*Work required:* Reprint the entries without altering anything.

*Given records:*

......

(* ===== verification/DataSources.v ===== *)
(** * The data sources operand (internal/operands/data-sources)

    Boot sources: DataSources for the golden images, the DataImportCrons that
    keep them up to date, and the namespace, roles and network policies around
    them. *)

From S2P Require Import Prelude GoRuntime KubeTypes SspTypes Architecture KubeClient Cluster Common Resource SspController NetworkPolicies CommonTemplates TemplateBundle.

Module DataSources.

(** ** Objects (resource.go, constants.go) *)

Definition operandName : string := "data-sources".
Definition operandComponent : Labels.AppComponent := Labels.AppComponentTemplating.
Definition dataSourceCrd : string := "datasources.cdi.kubevirt.io".
Definition dataImportCronCrd : string := "dataimportcrons.cdi.kubevirt.io".
Definition DataImportCronArchsAnnotation : string := "ssp.kubevirt.io/dict.architectures".
Definition DataImportCronDataSourceNameLabel : string := "cdi.kubevirt.io/storage.import.datasource-name".
Definition dataImportCronLabel : string := "cdi.kubevirt.io/dataImportCron".
Definition ViewRoleName : string := "os-images.kubevirt.io:view".
Definition EditClusterRoleName : string := "os-images.kubevirt.io:edit".
Definition ns : string := Env.GoldenImagesNamespace.

Definition emptySource : DataSourceSource := mkDataSourceSource None None None.
Definition noStatus : DataSourceStatus := mkDataSourceStatus emptySource [].

Definition newDataSource (name : string) : Object :=
  mkObject (mkTypeMeta "" "") (newMeta name ns)
    (DataSource (mkDataSourceSpec (mkDataSourceSource (Some (mkPvcRef name ns)) None None)) noStatus).

Definition newDataSourceReference (name referenceName : string) : Object :=
  mkObject (mkTypeMeta "" "") (newMeta name ns)
    (DataSource (mkDataSourceSpec
       (mkDataSourceSource None None (Some (mkPvcRef referenceName ns)))) noStatus).

Definition newGoldenImagesNS (namespace : string) : Object :=
  mkObject (mkTypeMeta "" "") (newMeta namespace "") NamespaceObj.

Definition cdiGroup : string := "cdi.kubevirt.io".
Definition read_verbs : list string := ["get"; "list"; "watch"].
Definition all_verbs : list string := ["create"; "delete"; "get"; "list"; "patch"; "update"; "watch"].

Definition newViewRole (namespace : string) : Object :=
  mkObject (mkTypeMeta "" "") (newMeta ViewRoleName namespace)
    (Role [ mkRule [""] ["persistentvolumeclaims"; "persistentvolumeclaims/status"] read_verbs;
            mkRule ["snapshot.storage.k8s.io"] ["volumesnapshots"; "volumesnapshots/status"] read_verbs;
            mkRule [cdiGroup] ["datavolumes"] read_verbs;
            mkRule [cdiGroup] ["datavolumes/source"] ["create"];
            mkRule [cdiGroup] ["datasources"] read_verbs;
            mkRule [cdiGroup] ["dataimportcrons"] read_verbs;
            mkRule [""] ["namespaces"] read_verbs ]).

......

*Exercise result:*
(* ===== verification/DataSources.v ===== *)
(** * The data sources operand (internal/operands/data-sources)

    Boot sources: DataSources for the golden images, the DataImportCrons that
    keep them up to date, and the namespace, roles and network policies around
    them. *)

From S2P Require Import Prelude GoRuntime KubeTypes SspTypes Architecture KubeClient Cluster Common Resource SspController NetworkPolicies CommonTemplates TemplateBundle.

Module DataSources.

(** ** Objects (resource.go, constants.go) *)

Definition operandName : string := "data-sources".
Definition operandComponent : Labels.AppComponent := Labels.AppComponentTemplating.
Definition dataSourceCrd : string := "datasources.cdi.kubevirt.io".
Definition dataImportCronCrd : string := "dataimportcrons.cdi.kubevirt.io".
Definition DataImportCronArchsAnnotation : string := "ssp.kubevirt.io/dict.architectures".
Definition DataImportCronDataSourceNameLabel : string := "cdi.kubevirt.io/storage.import.datasource-name".
Definition dataImportCronLabel : string := "cdi.kubevirt.io/dataImportCron".
Definition ViewRoleName : string := "os-images.kubevirt.io:view".
Definition EditClusterRoleName : string := "os-images.kubevirt.io:edit".
Definition ns : string := Env.GoldenImagesNamespace.

Definition emptySource : DataSourceSource := mkDataSourceSource None None None.
Definition noStatus : DataSourceStatus := mkDataSourceStatus emptySource [].

Definition newDataSource (name : string) : Object :=
  mkObject (mkTypeMeta "" "") (newMeta name ns)
    (DataSource (mkDataSourceSpec (mkDataSourceSource (Some (mkPvcRef name ns)) None None)) noStatus).

Definition newDataSourceReference (name referenceName : string) : Object :=
  mkObject (mkTypeMeta "" "") (newMeta name ns)
    (DataSource (mkDataSourceSpec
       (mkDataSourceSource None None (Some (mkPvcRef referenceName ns)))) noStatus).

Definition newGoldenImagesNS (namespace : string) : Object :=
  mkObject (mkTypeMeta "" "") (newMeta namespace "") NamespaceObj.

Definition cdiGroup : string := "cdi.kubevirt.io".
Definition read_verbs : list string := ["get"; "list"; "watch"].
Definition all_verbs : list string := ["create"; "delete"; "get"; "list"; "patch"; "update"; "watch"].

Definition newViewRole (namespace : string) : Object :=
  mkObject (mkTypeMeta "" "") (newMeta ViewRoleName namespace)
    (Role [ mkRule [""] ["persistentvolumeclaims"; "persistentvolumeclaims/status"] read_verbs;
            mkRule ["snapshot.storage.k8s.io"] ["volumesnapshots"; "volumesnapshots/status"] read_verbs;
            mkRule [cdiGroup] ["datavolumes"] read_verbs;
            mkRule [cdiGroup] ["datavolumes/source"] ["create"];
            mkRule [cdiGroup] ["datasources"] read_verbs;
            mkRule [cdiGroup] ["dataimportcrons"] read_verbs;
            mkRule [""] ["namespaces"] read_verbs ]).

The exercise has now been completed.